Oct 20, 2025
4m read
MLflow on Coiled with Sidecars and Filestores#
Coiled lets you run ephemeral clusters in the cloud. We introduce sidecars to run arbitrary containers alongside your workload, and filestores to sync local data to the cloud and persist data across runs. We use them to run an MLflow server concurrently with model training.
MLflow is a widely used open source tool for ML experiment tracking, model packaging, registry management, and deployment. Some people host their own server, but many use a hosted solution. Our users asked us about running MLflow on Coiled, and, using some new features, we finally found a way that aligns with Coiled’s principle of only paying for what you use. It’s idiosyncratic, but it works quite well.
Running MLflow as a Sidecar#
It’s always been possible to run MLflow on Coiled using coiled run
, but this required starting the server before training, obtaining the server’s URL, and passing it to the training code—too many moving parts.[1]

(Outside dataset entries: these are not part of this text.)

(* ===== verification/Tagged.v ===== *)
(** * Tagged values and the objects they point to

    The data of inc/eshkol/eshkol.h that the numeric dispatch and the hash tables
    share: [eshkol_tagged_value_t], its type codes, and a store of heap objects
    by the address of their data. *)

From Stdlib Require Import ZArith List Lia Bool.
From stdpp Require Import base gmap list numbers.
From S2P Require Import Prelude Effects Limbs KnuthD Bignum Arena Rational.
Import ListNotations.
Open Scope Z_scope.

(** ** Values *)

(** [eshkol_tagged_value_t]; the union is kept as its 64 raw bits. *)
Record tagged_value : Type := mkTagged {
  vtype : Z;
  vflags : Z;
  vreserved : Z;
  vdata : Z;
}.

Definition ESHKOL_VALUE_NULL : Z := 0.
Definition ESHKOL_VALUE_INT64 : Z := 1.
Definition ESHKOL_VALUE_DOUBLE : Z := 2.
Definition ESHKOL_VALUE_BOOL : Z := 3.
Definition ESHKOL_VALUE_CHAR : Z := 4.
Definition ESHKOL_VALUE_SYMBOL : Z := 5.
Definition ESHKOL_VALUE_COMPLEX : Z := 7.
Definition ESHKOL_VALUE_HEAP_PTR : Z := 8.
Definition ESHKOL_VALUE_LOGIC_VAR : Z := 10.
Definition ESHKOL_VALUE_CONS_PTR : Z := 32.
Definition ESHKOL_VALUE_STRING_PTR : Z := 33.

Definition zero_value : tagged_value := mkTagged 0 0 0 0.

(** [data.int_val] of the raw bits. *)
Definition int_val (v : tagged_value) : Z := s64 (vdata v).

Definition make_int64 (i : Z) : tagged_value := mkTagged ESHKOL_VALUE_INT64 0 0 (u64 i).

(** ** Objects *)

Definition HEAP_SUBTYPE_TENSOR : Z := 3.
Definition HEAP_SUBTYPE_SUBSTITUTION : Z := 12.
Definition HEAP_SUBTYPE_FACT : Z := 13.
Definition HEAP_SUBTYPE_KNOWLEDGE_BASE : Z := 15.

(** What the data behind a heap pointer is, with the header subtype. *)
Inductive object : Type :=
| obj_cons (car cdr : tagged_value)
| obj_string (bytes : list Z)
| obj_vector (elems : list tagged_value)
| obj_bignum (b : bignum)
| obj_rational (r : rational)
| obj_symbol (bytes : list Z)
| obj_tensor (dimensions elements : list Z)
| obj_fact (predicate : Z) (args : list tagged_value)
| obj_complex (real imag : Z)
| obj_other (subtype : Z).

(** [ESHKOL_GET_SUBTYPE]. *)
Definition subtype_of (o : object) : Z :=
  match o with
  | obj_cons _ _ => HEAP_SUBTYPE_CONS
  | obj_string _ => HEAP_SUBTYPE_STRING
  | obj_vector _ => HEAP_SUBTYPE_VECTOR
  | obj_bignum _ => HEAP_SUBTYPE_BIGNUM
  | obj_rational _ => HEAP_SUBTYPE_RATIONAL
  | obj_symbol _ => HEAP_SUBTYPE_SYMBOL
  | obj_tensor _ _ => HEAP_SUBTYPE_TENSOR
  | obj_fact _ _ => HEAP_SUBTYPE_FACT
  | obj_complex _ _ => -1            (* without a header, never behind a HEAP_PTR *)
  | obj_other st => st
  end.

(** Objects by the address of their data. *)
Abbreviation store := (gmap Z object).
(** The hash of a meaning. *)
Fixpoint hash_tree (t : key_tree) : Z :=
  match t with
  | KScalar ty d => Z.lxor (fnv_mix FNV_OFFSET_BASIS ty) (fnv1a_hash_u64 d)
  | KNoPtr ty => fnv_mix FNV_OFFSET_BASIS ty
  | KStr ty s => Z.lxor (fnv_mix FNV_OFFSET_BASIS ty) (fnv1a_hash_string s)
  | KBig b => bignum_hash (fnv_mix FNV_OFFSET_BASIS ESHKOL_VALUE_HEAP_PTR) b
  | KPair a b => fnv_mix (fnv_mix (fnv_mix FNV_OFFSET_BASIS ESHKOL_VALUE_HEAP_PTR) (hash_tree a)) (hash_tree b)
  | KVec l => fold_left (fun hash t => fnv_mix hash (hash_tree t)) l
                (fnv_mix FNV_OFFSET_BASIS ESHKOL_VALUE_HEAP_PTR)
  | KRef p => Z.lxor (fnv_mix FNV_OFFSET_BASIS ESHKOL_VALUE_HEAP_PTR) (fnv1a_hash_u64 p)
  end.

(** Case analysis on the comparisons of a goal against known facts. *)
Ltac eqb_cases :=
  repeat match goal with
  | |- context [?a =? ?b] => destruct (Z.eqb_spec a b); cbn [negb orb andb]; try congruence
  end.

Lemma mix_vector h n elems ts :
  (forall v t, means h n v t -> hash_value h n v = Some (hash_tree t)) ->
  Forall2 (means h n) elems ts -> forall hash,
  fold_left (mix_with (hash_value h n)) elems (Some hash)
  = Some (fold_left (fun hash t => fnv_mix hash (hash_tree t)) ts hash).
Proof.
  intros IH HF. induction HF as [|v t elems ts Hv _ IHl]; intros hash; [reflexivity|].
  cbn [fold_left]. unfold mix_with at 2. rewrite (IH v t Hv). apply IHl.
Qed.

Lemma heap_not_string : ESHKOL_VALUE_HEAP_PTR =? ESHKOL_VALUE_STRING_PTR = false.
Proof. reflexivity. Qed.

(** The hash depends only on the meaning. *)
Lemma hash_value_means h n v t : means h n v t -> hash_value h n v = Some (hash_tree t).
Proof.
  revert v t. induction n as [|n IH]; intros v t; destruct t as [ty d|ty|ty s|b|ta tb|ts|p]; cbn [means hash_value hash_tree].
  all: try (intros (-> & -> & Hp & _); unfold pointer_type in Hp; eqb_cases; tauto).
  all: try (intros (-> & [E|E] & Hp); rewrite E, Hp; reflexivity).
  all: try (intros (-> & [E|E] & Hp & Hl); rewrite E; unfold c_string; rewrite Hl;
            cbn [Z.eqb]; rewrite (proj2 (Z.eqb_neq _ _) Hp); reflexivity).
  all: try (intros ((E & Hp & Hl) & _); rewrite E, heap_not_string, Z.eqb_refl, Hl, (proj2 (Z.eqb_neq _ _) Hp); reflexivity).
  all: try (intros (-> & o & (E & Hp & Hl) & Ho); rewrite E, heap_not_string, Z.eqb_refl, Hl, (proj2 (Z.eqb_neq _ _) Hp);
            destruct o; try contradiction; reflexivity).
  all: try (intros (? & ? & _ & []); fail). all: try (intros (? & _ & []); fail).
  - intros (car & cdr & (E & Hp & Hl) & H1 & H2).
    rewrite E, heap_not_string, Z.eqb_refl, Hl, (proj2 (Z.eqb_neq _ _) Hp). cbn [negb].
    unfold mix_with. rewrite (IH _ _ H1), (IH _ _ H2). reflexivity.
  - intros (elems & (E & Hp & Hl) & HF).
    rewrite E, heap_not_string, Z.eqb_refl, Hl, (proj2 (Z.eqb_neq _ _) Hp). cbn [negb].
    apply mix_vector; assumption.
Qed.
(* ===== verification/DeepEqual.v ===== *)
(** * Deep structural equality: lib/core/runtime_deep_equal.cpp

    [eshkol_deep_equal], which [equal?] and unification use, over a store of heap
    objects, and the proof that on acyclic values it decides equality of what the
    values mean: integers by value across both representations, strings and
    symbols by content, rationals by value, pairs and vectors by their parts. *)

From Stdlib Require Import ZArith List Lia Bool.
From Stdlib Require Import SpecFloat.
From stdpp Require Import base gmap list numbers.
From S2P Require Import Prelude Effects Limbs KnuthD Bignum BignumSpec Arena Rational RationalSpec.
From S2P Require Import BignumTheorems Doubles Tagged HashKeys.
Import ListNotations.
Open Scope Z_scope.

(** ** The code *)

Section DeepEqual.
  Variable h : store.

(** The header behind a non-null heap pointer has the given subtype. *)
Definition heap_subtype_is (type : Z) (val : tagged_value) (subtype : Z) : bool :=
  if (type =? ESHKOL_VALUE_HEAP_PTR) && negb (vdata val =? 0) then
    match h !! vdata val with
    | Some o => subtype_of o =? subtype
    | None => false
    end
  else false.

(** Reading that header is defined. *)
Definition header_readable (type : Z) (val : tagged_value) : bool :=
  if (type =? ESHKOL_VALUE_HEAP_PTR) && negb (vdata val =? 0) then
    match h !! vdata val with Some _ => true | None => false end
  else true.

Definition is_cons (type : Z) (val : tagged_value) : bool :=
  (type =? ESHKOL_VALUE_CONS_PTR) || heap_subtype_is type val HEAP_SUBTYPE_CONS.

Definition is_empty_list (type : Z) (val : tagged_value) : bool :=
  (type =? ESHKOL_VALUE_NULL) ||
  (type =? ESHKOL_VALUE_CONS_PTR) && (vdata val =? 0) ||
  (type =? ESHKOL_VALUE_HEAP_PTR) && (vdata val =? 0).

Definition is_string (type : Z) (val : tagged_value) : bool :=
  (type =? ESHKOL_VALUE_STRING_PTR) || heap_subtype_is type val HEAP_SUBTYPE_STRING.

Definition is_symbol (type : Z) (val : tagged_value) : bool :=
  heap_subtype_is type val HEAP_SUBTYPE_SYMBOL.

(** The bytes [strcmp] reads at an address. *)
Definition c_bytes (p : Z) : option (list Z) :=
  match h !! p with
  | Some (obj_string s) | Some (obj_symbol s) => Some s
  | _ => None
  end.

(** Same pointer, or two non-null pointers to the same bytes. *)
Definition same_c_string (p1 p2 : Z) : option bool :=
  if p1 =? p2 then Some true
  else if (p1 =? 0) || (p2 =? 0) then Some false
  else match c_bytes p1, c_bytes p2 with
       | Some s1, Some s2 => Some (list_eqb s1 s2)
       | _, _ => None
       end.

(** An INT64 or DOUBLE operand of a mixed comparison. *)
Definition mixed_double (type : Z) (val : tagged_value) : Z :=
  if type =? ESHKOL_VALUE_DOUBLE then vdata val else double_of_Z (int_val val).

Definition same_tensor (p1 p2 : Z) : option bool :=
  if p1 =? p2 then Some true
  else match h !! p1, h !! p2 with
       | Some (obj_tensor d1 e1), Some (obj_tensor d2 e2) =>
         Some (Nat.eqb (length d1) (length d2) && Nat.eqb (length e1) (length e2) &&
               list_eqb d1 d2 && forallb (fun p => double_eq (fst p) (snd p)) (combine e1 e2))
       | _, _ => None
       end.

Definition same_complex (p1 p2 : Z) : option bool :=
  if p1 =? p2 then Some true
  else if (p1 =? 0) || (p2 =? 0) then Some false
  else match h !! p1, h !! p2 with
       | Some (obj_complex r1 i1), Some (obj_complex r2 i2) =>
         Some (double_eq r1 r2 && double_eq i1 i2)
       | _, _ => None
       end.

Definition bignum_at (p : Z) (f : bignum -> option bool) : option bool :=
  match h !! p with Some (obj_bignum b) => f b | _ => None end.

(** The recursion follows the pointers; [None] when the fuel does not reach the
    leaves or a pointer leads nowhere. *)
Fixpoint deep_equal (fuel : nat) (val1 val2 : tagged_value) : option bool :=
  let type1 := base_type (vtype val1) in
  let type2 := base_type (vtype val2) in
  let p1 := vdata val1 in
  let p2 := vdata val2 in
  let empty1 := is_empty_list type1 val1 in
  let empty2 := is_empty_list type2 val2 in
  if empty1 && empty2 then Some true
  else if empty1 || empty2 then Some false
  else if negb (header_readable type1 val1 && header_readable type2 val2) then None
  else if is_cons type1 val1 && is_cons type2 val2 then
    match fuel, h !! p1, h !! p2 with
    | S fuel', Some (obj_cons car1 cdr1), Some (obj_cons car2 cdr2) =>
      match deep_equal fuel' car1 car2 with
      | Some true => deep_equal fuel' cdr1 cdr2
      | r => r
      end
    | _, _, _ => None
    end
  else if is_string type1 val1 && is_string type2 val2 then same_c_string p1 p2
  else if is_symbol type1 val1 && is_symbol type2 val2 then same_c_string p1 p2
  else if ((type1 =? ESHKOL_VALUE_INT64) && (type2 =? ESHKOL_VALUE_DOUBLE)) ||
          ((type1 =? ESHKOL_VALUE_DOUBLE) && (type2 =? ESHKOL_VALUE_INT64)) then
    Some (double_eq (mixed_double type1 val1) (mixed_double type2 val2))
  else
    let is_bn1 := heap_subtype_is type1 val1 HEAP_SUBTYPE_BIGNUM in
    let is_bn2 := heap_subtype_is type2 val2 HEAP_SUBTYPE_BIGNUM in
    if is_bn1 && is_bn2 then
      bignum_at p1 (fun b1 => bignum_at p2 (fun b2 =>
        Some (eshkol_bignum_compare (Some b1) (Some b2) =? 0)))
    else if is_bn1 && (type2 =? ESHKOL_VALUE_INT64) then
      bignum_at p1 (fun b1 => Some (eshkol_bignum_compare_int64 b1 (int_val val2) =? 0))
    else if (type1 =? ESHKOL_VALUE_INT64) && is_bn2 then
      bignum_at p2 (fun b2 => Some (eshkol_bignum_compare_int64 b2 (int_val val1) =? 0))
    else if heap_subtype_is type1 val1 HEAP_SUBTYPE_TENSOR &&
            heap_subtype_is type2 val2 HEAP_SUBTYPE_TENSOR then same_tensor p1 p2
    else if heap_subtype_is type1 val1 HEAP_SUBTYPE_VECTOR &&
            heap_subtype_is type2 val2 HEAP_SUBTYPE_VECTOR then
      if p1 =? p2 then Some true
      else match fuel, h !! p1, h !! p2 with
           | S fuel', Some (obj_vector elems1), Some (obj_vector elems2) =>
             if negb (Nat.eqb (length elems1) (length elems2)) then Some false
             else all_equal (deep_equal fuel') elems1 elems2
           | _, _, _ => None
           end
    else if heap_subtype_is type1 val1 HEAP_SUBTYPE_RATIONAL &&
            heap_subtype_is type2 val2 HEAP_SUBTYPE_RATIONAL then
      match h !! p1, h !! p2 with
      | Some (obj_rational r1), Some (obj_rational r2) => Some (eshkol_rational_equal r1 r2)
      | _, _ => None
      end
    else if (type1 =? ESHKOL_VALUE_COMPLEX) && (type2 =? ESHKOL_VALUE_COMPLEX) then
      same_complex p1 p2
    else if negb (type1 =? type2) then Some false
    else if type1 =? ESHKOL_VALUE_DOUBLE then Some (double_eq p1 p2)
    else Some (int_val val1 =? int_val val2).

(** Null arguments: equal only to each other. *)
Definition eshkol_deep_equal (fuel : nat) (val1 val2 : option tagged_value) : option bool :=
  match val1, val2 with
  | Some v1, Some v2 => deep_equal fuel v1 v2
  | None, None => Some true
  | _, _ => Some false
  end.

End DeepEqual.

(** ** What a value means *)

Inductive datum : Type :=
| DNil
| DInt (z : Z)
| DDouble (bits : Z)
| DScalar (type bits : Z)
| DStr (s : list Z)
| DSym (s : list Z)
| DRat (num den : Z)
| DPair (car cdr : datum)
| DVec (elems : list datum)
| DRef (p : Z).

(** Type codes whose payload the code compares as it is. *)
Definition plain_type (ty : Z) : Prop :=
  ~ In ty [ESHKOL_VALUE_NULL; ESHKOL_VALUE_INT64; ESHKOL_VALUE_DOUBLE; ESHKOL_VALUE_COMPLEX;
           ESHKOL_VALUE_HEAP_PTR; ESHKOL_VALUE_CONS_PTR; ESHKOL_VALUE_STRING_PTR].

(** Objects the code compares by address: facts, closures, tables and the like. *)
Definition by_address (o : object) : Prop :=
  match o with
  | obj_fact _ _ => True
  | obj_other st => ~ In st [HEAP_SUBTYPE_CONS; HEAP_SUBTYPE_STRING; HEAP_SUBTYPE_VECTOR;
                             HEAP_SUBTYPE_BIGNUM; HEAP_SUBTYPE_RATIONAL; HEAP_SUBTYPE_SYMBOL;
                             HEAP_SUBTYPE_TENSOR; HEAP_SUBTYPE_FACT]
  | _ => False
  end.
(* ===== verification/TypeEnvRuns.v ===== *)
(** * The environments a program builds

    Each way the compiler changes a type environment is a step; the invariant holds
    at the start and is kept by every step, and no step changes what is known about
    earlier types. *)

From Stdlib Require Import String ZArith List Bool Lia.
From S2P Require Import Prelude OrderedMap Tagged TypeEnv TypeEnvSpec.
Import ListNotations.
Open Scope Z_scope.

(** A registered supertype, the ids of [types_] and those of the caches stay in their
    ranges: 300-499 pairs, 500-999 functions, 1000-65534 user types. *)
Inductive step (e : TypeEnvironment) : TypeEnvironment -> Prop :=
| step_user name lvl flags super :
    (forall s, super = Some s -> registered e (tid s)) -> next_user_id_ e < 65535 ->
    step e (snd (registerUserType name lvl flags super e))
| step_pair a b : known e (tid a) -> known e (tid b) -> next_pair_type_id_ e < 500 ->
    step e (snd (makePairType a b e))
| step_function ts ret variadic : next_function_type_id_ e < 1000 ->
    step e (snd (makeFunctionType ts ret variadic e))
| step_subtype fuel sub super r e' : known e (tid sub) -> (type_fuel <= fuel)%nat ->
    isSubtype fuel sub super e = Some (r, e') -> step e e'
| step_promote fuel a b t e' : known e (tid a) -> known e (tid b) -> (type_fuel <= fuel)%nat ->
    promoteForArithmetic fuel a b e = Some (t, e') -> step e e'
| step_instance p t : step e (cache_instance p t e)
| step_dimensions t dims : step e (storeDimensionInfo t dims e).

Inductive steps (e : TypeEnvironment) : TypeEnvironment -> Prop :=
| steps_nil : steps e e
| steps_snoc e' e'' : steps e e' -> step e' e'' -> steps e e''.

Definition reachable (e : TypeEnvironment) : Prop := steps new_env e.

(** ** The start *)

Lemma forall_entries {K V} `{KeyLaws K} (f : K -> V -> bool) (m : omap K V) :
  forallb (fun p => f (fst p) (snd p)) m = true -> forall k v, find k m = Some v -> f k v = true.
Proof.
  intros Hf k v Hk. apply find_In in Hk. pose proof (proj1 (forallb_forall _ _) Hf _ Hk) as Hb. exact Hb.
Qed.

Definition builtin_link_ok (i : Z) (n : TypeNode) : bool :=
  match supertype n with
  | None => true
  | Some s => (tid s <? i) && mem (tid s) (types_ new_env)
  end.

Lemma new_env_graph : graph_ok new_env.
Proof.
  assert (Hr : forall i, registered new_env i -> 0 <= i < 300).
  { intros i R. apply registered_node in R. destruct R as [n F].
    pose proof (forall_entries (fun i _ => (0 <=? i) && (i <? 300)) (types_ new_env) ltac:(vm_compute; reflexivity) _ _ F) as B.
    cbn beta in B. lia. }
  assert (Hl : forall i s, sup new_env i = Some (Some s) -> registered new_env (tid s) /\ tid s < i).
  { intros i s S. apply node_of_sup in S. destruct S as (n & F & S).
    pose proof (forall_entries builtin_link_ok (types_ new_env) ltac:(vm_compute; reflexivity) _ _ F) as B.
    unfold builtin_link_ok in B. rewrite S in B. apply andb_true_iff in B. destruct B as [B M].
    apply mem_find in M. destruct M as [n' F']. split; [|lia].
    unfold registered. rewrite (sup_node _ _ _ F'). discriminate. }
  assert (HP : sup new_env (tid BuiltinTypes.Pair) = Some None) by (vm_compute; reflexivity).
  assert (Hnil : next_user_id_ new_env = 1000 /\ next_pair_type_id_ new_env = 300 /\ next_function_type_id_ new_env = 500 /\
    pair_element_cache_ new_env = [] /\ function_type_cache_ new_env = []) by (vm_compute; auto).
  revert Hr Hl HP Hnil. generalize new_env. intros e Hr Hl HP (Hu & Hpn & Hfn & Hp & Hf).
  constructor; unfold tracked, function_id, pair_elems, function_sig; rewrite ?Hu, ?Hp, ?Hf, ?Hpn, ?Hfn; cbn [mem find];
    try discriminate; try lia; auto using ordered_nil.
  all: intros i; split; [discriminate|lia].
Qed.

Instead, we introduce sidecars, a feature that lets you specify one or more Docker containers to run on the scheduler and/or workers during jobs. With them, you can run the MLflow server alongside the training code. We have no intention of going full Docker Compose on you, but you may recognize the format if you squint at a sidecar spec YAML file:
mlflow:
image: astral/uv:debian-slim
command: uvx mlflow server --host 0.0.0.0 --port 5000
ports:
- 5000
There’s a name for the sidecar, the image to use, the command to run, and any ports to expose. To launch MLflow, we use a small uv container and uvx instead of using the official MLflow image, like we did in the marimo post.
You can also define sidecars directly in your Python code. Here’s an example of adding a sidecar to a Dask cluster:
cluster = coiled.Cluster(
...,
scheduler_sidecars=[
{
"name": "mlflow",
"image": "astral/uv:debian-slim",
"command": "uvx mlflow server --host 0.0.0.0 --port 5000",
"ports": [5000]
}
]
)
Persisting Data with Filestores#
To persist data across jobs, we use filestores, a new feature that enables:
Copying data between your local machine and Coiled-managed VMs in the cloud,
Persisting it between multiple runs, and
Transferring data between steps in a processing pipeline.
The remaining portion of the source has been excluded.